Jolin Edith M, Weller Elizabeth B, Weller Ronald A
Children's Hospital of Philadelphia, Department of Child and Adolescent Psychiatry, 3440 Market Street, Suite 200, Philadelphia, PA 19104, USA.
Curr Psychiatry Rep. 2006 Apr;8(2):90-5. doi: 10.1007/s11920-006-0004-4.
Recent advances in molecular genetics have led to new insights on the velocardiofacial syndrome (VCFS). Most patients have a large deletion on one copy of chromosome 22 (encompassing up to 30 genes), which can be confirmed with genetic testing. A wide spectrum of psychiatric symptoms has been reported in patients with VCFS, including schizophrenia and bipolar disorder. Preliminary studies of candidate genes from the deletion region suggest that allelic differences may increase susceptibility to psychiatric disorders, but these studies await replication. Mouse models with genetically engineered deletions have the potential to isolate the genes associated with VCFS neuropsychiatric symptoms. VCFS is likely to represent the deficiency of several genes with complex interactions. Further psychiatric research is warranted to delineate more comprehensively the neuro-psychiatric phenotype associated with VCFS. Accurate psychiatric diagnosis will better inform and advance ongoing genetic research.

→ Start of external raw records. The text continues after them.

Lemma dailyReturns_per_point_witness :
  ∃ v, dailyReturns [mkStockPoint "2024-01-02" 100 None (Some 0.5%float)]
         !! 0%nat = Some v
       ∧ same_number v (0.5 * 100)%float.
Proof.
  apply (proj1 (proj2 (dailyReturns_per_point
           [mkStockPoint "2024-01-02" 100 None (Some 0.5%float)] 0 _ eq_refl))).
  reflexivity.
Defined.

(** ** Chart lifecycle *)

Lemma filter_none {A} (P : A → Prop) `{∀ x, Decision (P x)} (l : list A) :
  (∀ j x, l !! j = Some x → ¬ P x) → filter P l = [].
Proof.
  induction l as [|x l IH]; intros Hl; [reflexivity|].
  rewrite filter_cons_False by apply (Hl 0%nat x eq_refl).
  apply IH. intros j y Hj. apply (Hl (S j) y Hj).
Qed.

Lemma owns_at_most_one (c : Canvas) (h : option nat) (cs : list Chart) :
  owns c h cs → (length (filter (live c) cs) ≤ 1)%nat.
Proof.
  revert h. induction cs as [|ch cs IH]; intros h Hown; [simpl; lia|].
  destruct (decide (live c ch)) as [Hl|Hl].
  - rewrite filter_cons_True by done.
    assert (h = Some 0%nat) as -> by (by apply (Hown 0%nat ch)).
    assert (filter (live c) cs = []) as ->; [|simpl; lia].
    apply filter_none. intros j ch' Hj Hl'.
    by specialize (Hown (S j) ch' Hj Hl').
  - rewrite filter_cons_False by done.
    apply (IH (h ≫= λ i, match i with O => None | S i => Some i end)).
    intros j ch' Hj Hl'. by rewrite (Hown (S j) ch' Hj Hl').
Qed.

(** Destroying an object keeps every variable referring to its canvas
    and leaves nothing live that was not. *)
Lemma refers_destroy (c : Canvas) (h : option nat) (i : nat)
    (cs : list Chart) :
  refers c h cs → refers c h (alter destroy i cs).
Proof.
  intros Href k Hk. destruct (Href k Hk) as (ch & Hch & Hc).
  destruct (decide (i = k)) as [->|Hne].
  - exists (destroy ch). by rewrite list_lookup_alter_eq, Hch.
  - exists ch. by rewrite list_lookup_alter_ne.
Qed.

Lemma owns_destroy (c : Canvas) (h : option nat) (i : nat)
    (cs : list Chart) :
  owns c h cs → owns c h (alter destroy i cs).
Proof.
  intros Hown j ch Hj [Hc Hd].
  destruct (decide (i = j)) as [->|Hne].
  - rewrite list_lookup_alter_eq in Hj.
    destruct (cs !! j); simplify_eq/=.
  - rewrite list_lookup_alter_ne in Hj by done. by apply (Hown j ch).
Qed.

(** After [if (h) h.destroy()] nothing is live on the canvas of [h]. *)
Lemma owns_destroyed (c : Canvas) (h : option nat) (cs : list Chart) :
  owns c h cs →
  ∀ j ch, match h with Some i => alter destroy i cs | None => cs end !! j
          = Some ch → ¬ live c ch.
Proof.
  intros Hown j ch Hj Hl. destruct h as [i|].
  - destruct (decide (i = j)) as [->|Hne].
    + rewrite list_lookup_alter_eq in Hj. destruct Hl as [_ Hd].
      destruct (cs !! j); simplify_eq/=.
    + rewrite list_lookup_alter_ne in Hj by done.
      specialize (Hown j ch Hj Hl). congruence.
  - by specialize (Hown j ch Hj Hl).
Qed.
Lemma set_add_length (x : Z) (s : list Z) :
  (length s <= length (set_add x s) <= S (length s))%nat.
Proof.
  unfold set_add. destruct (existsb (Z.eqb x) s); [lia |].
  rewrite length_app. cbn. lia.
Qed.

Lemma set_add_Forall (P : Z -> Prop) (x : Z) (s : list Z) :
  P x -> Forall P s -> Forall P (set_add x s).
Proof.
  intros Hx Hs. apply Forall_forall. intros y Hy. apply set_add_In in Hy.
  destruct Hy as [-> | Hy]; [exact Hx | rewrite Forall_forall in Hs; auto].
Qed.

(** Distinct indices of an image are no more than its pixels. *)
Lemma distinct_indices_bound (pixelCount : Z) (s : list Z) :
  NoDup s -> Forall (in_image pixelCount) s -> Z.of_nat (length s) <= Z.max 0 pixelCount.
Proof.
  intros Hnd Hall.
  assert (Hincl : incl (map Z.to_nat s) (seq 0 (Z.to_nat pixelCount))).
  { intros n Hn. apply in_map_iff in Hn. destruct Hn as (z & <- & Hz).
    rewrite Forall_forall in Hall. specialize (Hall z Hz). unfold in_image in Hall.
    apply in_seq. lia. }
  assert (Hnd' : NoDup (map Z.to_nat s)).
  { clear Hincl. induction Hnd as [| z s Hz Hnd IH]; cbn; constructor.
    - intros Hin. apply in_map_iff in Hin. destruct Hin as (y & Hy & Hys).
      apply Hz. replace z with y; [exact Hys |].
      rewrite Forall_forall in Hall.
      pose proof (Hall z (or_introl eq_refl)) as Hz'.
      pose proof (Hall y (or_intror Hys)) as Hy'. unfold in_image in *. lia.
    - apply IH. inversion Hall; assumption. }
  pose proof (NoDup_incl_length Hnd' Hincl) as Hlen.
  rewrite length_map, length_seq in Hlen. lia.
Qed.

Section Selection.
Context {I : Isaac} {HI : IsaacUnit I}.

Lemma draw_in_image (g : rng_state) (pixelCount : Z) :
  0 < pixelCount -> in_image pixelCount (Qfloor (fst (isaac_random g) * inject_Z pixelCount)).
Proof.
  intros Hp. destruct (isaac_random_unit g) as [H0 H1].
  apply floor_scale_range; assumption.
Qed.

(** A target above the pixel count is never reached: the loop runs for
    as long as it is given fuel. *)
Lemma select_indices_diverges (n pixelCount : Z) :
  0 < pixelCount -> pixelCount < n ->
  forall (fuel : nat) (g : rng_state) (seen : list Z),
    NoDup seen -> Forall (in_image pixelCount) seen ->
    select_indices fuel (JInt n) pixelCount g seen = OutOfFuel.
Proof.
  intros Hp Hn. induction fuel as [| f IH]; intros g seen Hnd Hall;
    pose proof (distinct_indices_bound pixelCount seen Hnd Hall) as Hb;
    cbn [select_indices js_lt];
    replace (Z.of_nat (length seen) <? n) with true by (symmetry; apply Z.ltb_lt; lia).
  - reflexivity.
  - pose proof (draw_in_image g pixelCount Hp) as Hd.
    destruct (isaac_random g) as [r g']. cbn [fst] in Hd.
    apply IH; [apply set_add_NoDup | apply set_add_Forall]; assumption.
Qed.

(** When the loop ends it holds exactly [n] distinct image indices. *)
Lemma select_indices_returned (n pixelCount : Z) :
  0 < pixelCount ->
  forall (fuel : nat) (g : rng_state) (seen S : list Z),
    NoDup seen -> Forall (in_image pixelCount) seen -> Z.of_nat (length seen) <= n ->
    select_indices fuel (JInt n) pixelCount g seen = Returned S ->
    NoDup S /\ Forall (in_image pixelCount) S /\ Z.of_nat (length S) = n.
Proof.
  intros Hp. induction fuel as [| f IH]; intros g seen S Hnd Hall Hlen;
    cbn [select_indices js_lt];
    destruct (Z.ltb_spec (Z.of_nat (length seen)) n) as [Hlt | Hge]; try discriminate.
  - intros [= <-]. repeat split; [assumption | assumption | lia].
  - pose proof (draw_in_image g pixelCount Hp) as Hd.
    destruct (isaac_random g) as [r g']. cbn [fst] in Hd.
    apply IH; [apply set_add_NoDup | apply set_add_Forall |]; try assumption.
    pose proof (set_add_length (Qfloor (r * inject_Z pixelCount)) seen). lia.
  - intros [= <-]. repeat split; [assumption | assumption | lia].
Qed.

End Selection.

(* ================================================================== *)
(** * Sorting and the candidate list *)

Lemma insert_by_perm {A : Type} (k : A -> Z) (x : A) (l : list A) :
  Permutation (insert_by k x l) (x :: l).
Proof.
  induction l as [| y l IH]; cbn [insert_by]; [reflexivity |].
  destruct (k x <=? k y); [reflexivity |].
  rewrite IH. apply perm_swap.
Qed.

分子遗传学的最新进展为腭心面综合征(VCFS)带来了新的见解。大多数患者的22号染色体的一个拷贝上有一个大的缺失(包含多达30个基因),这可以通过基因检测得到证实。据报道,VCFS患者存在广泛的精神症状,包括精神分裂症和双相情感障碍。对缺失区域候选基因的初步研究表明,等位基因差异可能会增加患精神疾病的易感性,但这些研究有待重复验证。具有基因工程缺失的小鼠模型有可能分离出与VCFS神经精神症状相关的基因。VCFS可能代表了几个具有复杂相互作用的基因的缺陷。有必要进行进一步的精神病学研究,以更全面地描绘与VCFS相关的神经精神表型。准确的精神病学诊断将更好地为正在进行的基因研究提供信息并推动其发展。